TASK |
Below are the entries; give again exactly the lines from the one mentioning "Proof. unfold Set_elems." through the one mentioning "unfold tbl_insert. rewrite Hf. simpl. rewrite", inclusive.

▼

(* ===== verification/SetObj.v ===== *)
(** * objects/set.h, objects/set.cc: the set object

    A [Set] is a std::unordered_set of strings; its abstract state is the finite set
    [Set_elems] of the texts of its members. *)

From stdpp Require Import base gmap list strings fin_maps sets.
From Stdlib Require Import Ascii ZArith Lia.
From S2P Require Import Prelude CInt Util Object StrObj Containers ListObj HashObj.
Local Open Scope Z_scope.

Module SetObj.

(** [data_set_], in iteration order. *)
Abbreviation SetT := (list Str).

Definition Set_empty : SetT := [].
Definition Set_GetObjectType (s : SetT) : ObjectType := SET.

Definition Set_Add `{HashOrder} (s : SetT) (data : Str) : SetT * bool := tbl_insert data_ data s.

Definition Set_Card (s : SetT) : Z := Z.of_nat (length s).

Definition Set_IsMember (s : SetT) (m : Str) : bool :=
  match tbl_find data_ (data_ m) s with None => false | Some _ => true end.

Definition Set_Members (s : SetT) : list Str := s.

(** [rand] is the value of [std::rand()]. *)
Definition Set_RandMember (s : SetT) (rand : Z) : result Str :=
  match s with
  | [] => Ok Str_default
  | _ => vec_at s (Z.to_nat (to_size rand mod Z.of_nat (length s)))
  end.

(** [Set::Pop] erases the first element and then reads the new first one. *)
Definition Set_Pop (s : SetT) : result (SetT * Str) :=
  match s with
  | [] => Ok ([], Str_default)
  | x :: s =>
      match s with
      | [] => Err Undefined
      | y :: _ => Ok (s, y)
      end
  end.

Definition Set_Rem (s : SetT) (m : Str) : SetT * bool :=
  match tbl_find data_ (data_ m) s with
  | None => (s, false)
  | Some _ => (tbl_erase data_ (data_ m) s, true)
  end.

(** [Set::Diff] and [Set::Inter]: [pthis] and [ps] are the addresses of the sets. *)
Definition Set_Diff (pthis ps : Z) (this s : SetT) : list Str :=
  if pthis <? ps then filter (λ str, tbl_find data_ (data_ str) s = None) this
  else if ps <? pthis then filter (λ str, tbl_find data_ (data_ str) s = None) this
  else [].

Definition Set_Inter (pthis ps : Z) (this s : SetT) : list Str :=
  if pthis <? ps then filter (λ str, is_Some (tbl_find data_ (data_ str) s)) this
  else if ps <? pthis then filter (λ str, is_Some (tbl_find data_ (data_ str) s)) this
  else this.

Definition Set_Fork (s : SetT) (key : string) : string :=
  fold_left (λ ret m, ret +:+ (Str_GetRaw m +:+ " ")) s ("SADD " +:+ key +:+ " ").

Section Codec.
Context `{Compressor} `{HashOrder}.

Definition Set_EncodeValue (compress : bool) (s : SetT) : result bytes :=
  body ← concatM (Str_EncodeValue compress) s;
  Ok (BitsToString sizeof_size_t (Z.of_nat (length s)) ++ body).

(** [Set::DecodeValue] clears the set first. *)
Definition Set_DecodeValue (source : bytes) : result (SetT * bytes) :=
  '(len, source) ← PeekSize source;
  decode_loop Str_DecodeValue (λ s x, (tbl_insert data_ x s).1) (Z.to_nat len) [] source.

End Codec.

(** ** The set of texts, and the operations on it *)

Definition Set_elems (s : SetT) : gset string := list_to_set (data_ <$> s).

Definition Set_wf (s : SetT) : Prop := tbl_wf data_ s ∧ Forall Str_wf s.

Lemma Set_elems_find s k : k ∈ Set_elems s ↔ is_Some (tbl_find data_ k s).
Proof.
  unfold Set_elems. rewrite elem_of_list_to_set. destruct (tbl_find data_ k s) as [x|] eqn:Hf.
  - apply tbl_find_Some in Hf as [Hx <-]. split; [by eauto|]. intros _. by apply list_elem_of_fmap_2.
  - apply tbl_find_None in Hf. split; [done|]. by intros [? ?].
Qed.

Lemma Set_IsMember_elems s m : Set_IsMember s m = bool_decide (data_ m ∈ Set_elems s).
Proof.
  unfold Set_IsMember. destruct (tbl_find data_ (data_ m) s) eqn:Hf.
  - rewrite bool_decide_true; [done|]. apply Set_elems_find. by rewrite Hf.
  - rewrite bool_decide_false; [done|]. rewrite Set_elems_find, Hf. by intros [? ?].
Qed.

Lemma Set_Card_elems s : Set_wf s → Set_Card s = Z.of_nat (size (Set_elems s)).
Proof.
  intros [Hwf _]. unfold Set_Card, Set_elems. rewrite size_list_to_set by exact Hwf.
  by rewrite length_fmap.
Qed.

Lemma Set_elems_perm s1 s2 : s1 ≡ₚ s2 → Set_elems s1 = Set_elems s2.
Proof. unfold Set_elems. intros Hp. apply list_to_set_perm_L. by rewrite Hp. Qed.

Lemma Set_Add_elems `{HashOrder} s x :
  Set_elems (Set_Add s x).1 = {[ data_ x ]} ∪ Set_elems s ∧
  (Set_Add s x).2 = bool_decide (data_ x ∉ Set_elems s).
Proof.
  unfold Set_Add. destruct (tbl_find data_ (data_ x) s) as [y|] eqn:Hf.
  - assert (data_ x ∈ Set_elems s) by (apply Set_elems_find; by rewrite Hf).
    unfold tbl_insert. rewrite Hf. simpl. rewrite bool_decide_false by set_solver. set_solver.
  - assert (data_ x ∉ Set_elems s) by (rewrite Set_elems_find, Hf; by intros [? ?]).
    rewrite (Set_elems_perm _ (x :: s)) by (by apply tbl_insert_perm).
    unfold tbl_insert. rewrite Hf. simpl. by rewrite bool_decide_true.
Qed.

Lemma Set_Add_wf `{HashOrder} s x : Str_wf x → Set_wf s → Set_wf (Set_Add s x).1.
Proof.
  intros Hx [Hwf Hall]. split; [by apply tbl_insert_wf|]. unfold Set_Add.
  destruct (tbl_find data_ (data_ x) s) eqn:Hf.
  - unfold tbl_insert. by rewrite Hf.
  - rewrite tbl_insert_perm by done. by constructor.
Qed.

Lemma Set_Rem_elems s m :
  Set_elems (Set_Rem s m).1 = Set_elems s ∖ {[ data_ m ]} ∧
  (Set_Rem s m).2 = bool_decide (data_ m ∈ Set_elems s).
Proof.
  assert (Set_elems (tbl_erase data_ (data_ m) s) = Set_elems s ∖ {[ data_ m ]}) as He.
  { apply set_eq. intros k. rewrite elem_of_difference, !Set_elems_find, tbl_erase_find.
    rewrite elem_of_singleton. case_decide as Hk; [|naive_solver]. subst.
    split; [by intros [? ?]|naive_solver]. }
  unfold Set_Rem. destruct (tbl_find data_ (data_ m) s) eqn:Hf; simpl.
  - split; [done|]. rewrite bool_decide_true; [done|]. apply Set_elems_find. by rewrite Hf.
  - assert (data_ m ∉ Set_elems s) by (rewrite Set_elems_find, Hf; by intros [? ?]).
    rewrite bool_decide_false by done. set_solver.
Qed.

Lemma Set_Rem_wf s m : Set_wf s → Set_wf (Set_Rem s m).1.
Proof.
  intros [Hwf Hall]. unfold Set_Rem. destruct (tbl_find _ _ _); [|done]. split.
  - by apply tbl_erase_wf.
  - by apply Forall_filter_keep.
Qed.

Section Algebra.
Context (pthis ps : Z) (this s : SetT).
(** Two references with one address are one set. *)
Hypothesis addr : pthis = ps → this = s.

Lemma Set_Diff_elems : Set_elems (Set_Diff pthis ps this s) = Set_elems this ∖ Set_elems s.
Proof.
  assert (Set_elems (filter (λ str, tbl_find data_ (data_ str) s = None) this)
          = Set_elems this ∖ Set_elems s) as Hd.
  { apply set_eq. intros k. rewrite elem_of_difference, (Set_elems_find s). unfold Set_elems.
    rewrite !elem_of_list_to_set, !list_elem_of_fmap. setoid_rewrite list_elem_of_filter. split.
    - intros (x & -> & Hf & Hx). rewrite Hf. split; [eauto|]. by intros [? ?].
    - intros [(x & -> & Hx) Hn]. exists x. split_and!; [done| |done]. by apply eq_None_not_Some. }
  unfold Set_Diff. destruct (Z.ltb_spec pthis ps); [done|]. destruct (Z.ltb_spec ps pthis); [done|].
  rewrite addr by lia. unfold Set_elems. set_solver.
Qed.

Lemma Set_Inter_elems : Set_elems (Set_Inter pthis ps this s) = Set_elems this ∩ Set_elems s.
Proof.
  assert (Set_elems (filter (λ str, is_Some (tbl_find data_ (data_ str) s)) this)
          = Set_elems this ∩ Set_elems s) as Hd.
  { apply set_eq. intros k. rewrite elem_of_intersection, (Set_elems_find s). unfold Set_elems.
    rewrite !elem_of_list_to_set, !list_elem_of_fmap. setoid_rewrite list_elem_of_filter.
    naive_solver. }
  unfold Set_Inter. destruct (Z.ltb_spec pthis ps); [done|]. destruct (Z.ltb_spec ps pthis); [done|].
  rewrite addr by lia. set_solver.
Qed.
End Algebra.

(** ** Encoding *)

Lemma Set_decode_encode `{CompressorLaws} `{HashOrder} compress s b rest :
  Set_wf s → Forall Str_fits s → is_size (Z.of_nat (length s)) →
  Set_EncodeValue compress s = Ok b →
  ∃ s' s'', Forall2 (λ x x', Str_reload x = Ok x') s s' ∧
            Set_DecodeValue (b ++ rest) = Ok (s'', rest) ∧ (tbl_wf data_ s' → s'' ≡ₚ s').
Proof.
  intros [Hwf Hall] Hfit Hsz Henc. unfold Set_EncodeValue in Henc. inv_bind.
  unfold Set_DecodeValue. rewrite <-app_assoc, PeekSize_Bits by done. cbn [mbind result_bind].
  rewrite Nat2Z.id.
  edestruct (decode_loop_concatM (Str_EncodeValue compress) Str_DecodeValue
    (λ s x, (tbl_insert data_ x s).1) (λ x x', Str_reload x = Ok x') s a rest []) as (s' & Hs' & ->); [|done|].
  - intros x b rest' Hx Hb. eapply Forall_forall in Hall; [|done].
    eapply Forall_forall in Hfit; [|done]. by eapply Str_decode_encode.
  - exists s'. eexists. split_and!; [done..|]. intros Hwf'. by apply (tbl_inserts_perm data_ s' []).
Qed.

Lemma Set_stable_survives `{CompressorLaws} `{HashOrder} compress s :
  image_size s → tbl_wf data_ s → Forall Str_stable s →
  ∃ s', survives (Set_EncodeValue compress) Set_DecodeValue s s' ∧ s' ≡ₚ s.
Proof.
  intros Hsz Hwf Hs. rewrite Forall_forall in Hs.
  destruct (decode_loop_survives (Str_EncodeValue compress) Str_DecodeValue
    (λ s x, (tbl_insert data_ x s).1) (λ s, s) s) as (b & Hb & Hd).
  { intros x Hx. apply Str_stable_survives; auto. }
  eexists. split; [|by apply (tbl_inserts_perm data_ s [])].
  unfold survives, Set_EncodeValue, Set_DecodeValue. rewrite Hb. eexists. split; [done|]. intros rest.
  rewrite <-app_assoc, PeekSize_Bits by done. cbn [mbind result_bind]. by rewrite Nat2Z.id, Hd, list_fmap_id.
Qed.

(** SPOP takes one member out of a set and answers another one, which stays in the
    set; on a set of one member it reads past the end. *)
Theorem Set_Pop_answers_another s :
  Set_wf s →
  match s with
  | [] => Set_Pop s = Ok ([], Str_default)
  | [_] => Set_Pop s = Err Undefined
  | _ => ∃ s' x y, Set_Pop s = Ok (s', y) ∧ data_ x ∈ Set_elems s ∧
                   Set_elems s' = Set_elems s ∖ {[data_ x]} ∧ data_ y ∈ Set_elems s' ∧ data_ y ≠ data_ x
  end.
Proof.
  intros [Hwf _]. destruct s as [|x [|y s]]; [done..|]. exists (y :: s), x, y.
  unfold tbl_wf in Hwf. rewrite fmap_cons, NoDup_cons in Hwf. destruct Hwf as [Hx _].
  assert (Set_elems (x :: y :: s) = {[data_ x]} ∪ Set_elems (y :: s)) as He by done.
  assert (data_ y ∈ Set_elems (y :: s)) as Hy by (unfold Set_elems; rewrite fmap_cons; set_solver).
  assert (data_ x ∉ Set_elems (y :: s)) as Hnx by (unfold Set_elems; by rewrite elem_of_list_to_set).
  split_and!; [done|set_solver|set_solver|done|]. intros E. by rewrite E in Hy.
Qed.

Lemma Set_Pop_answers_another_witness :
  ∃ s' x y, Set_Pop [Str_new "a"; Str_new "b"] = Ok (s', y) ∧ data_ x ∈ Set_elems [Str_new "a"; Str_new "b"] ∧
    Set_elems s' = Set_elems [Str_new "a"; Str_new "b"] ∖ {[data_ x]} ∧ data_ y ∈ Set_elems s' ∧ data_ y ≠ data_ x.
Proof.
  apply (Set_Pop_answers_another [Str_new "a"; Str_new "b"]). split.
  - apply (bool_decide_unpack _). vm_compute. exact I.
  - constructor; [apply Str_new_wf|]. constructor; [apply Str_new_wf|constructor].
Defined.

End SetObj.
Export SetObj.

▲

TASK ANSWER |
Proof. unfold Set_elems. intros Hp. apply list_to_set_perm_L. by rewrite Hp. Qed.

Lemma Set_Add_elems `{HashOrder} s x :
  Set_elems (Set_Add s x).1 = {[ data_ x ]} ∪ Set_elems s ∧
  (Set_Add s x).2 = bool_decide (data_ x ∉ Set_elems s).
Proof.
  unfold Set_Add. destruct (tbl_find data_ (data_ x) s) as [y|] eqn:Hf.
  - assert (data_ x ∈ Set_elems s) by (apply Set_elems_find; by rewrite Hf).
    unfold tbl_insert. rewrite Hf. simpl. rewrite bool_decide_false by set_solver. set_solver.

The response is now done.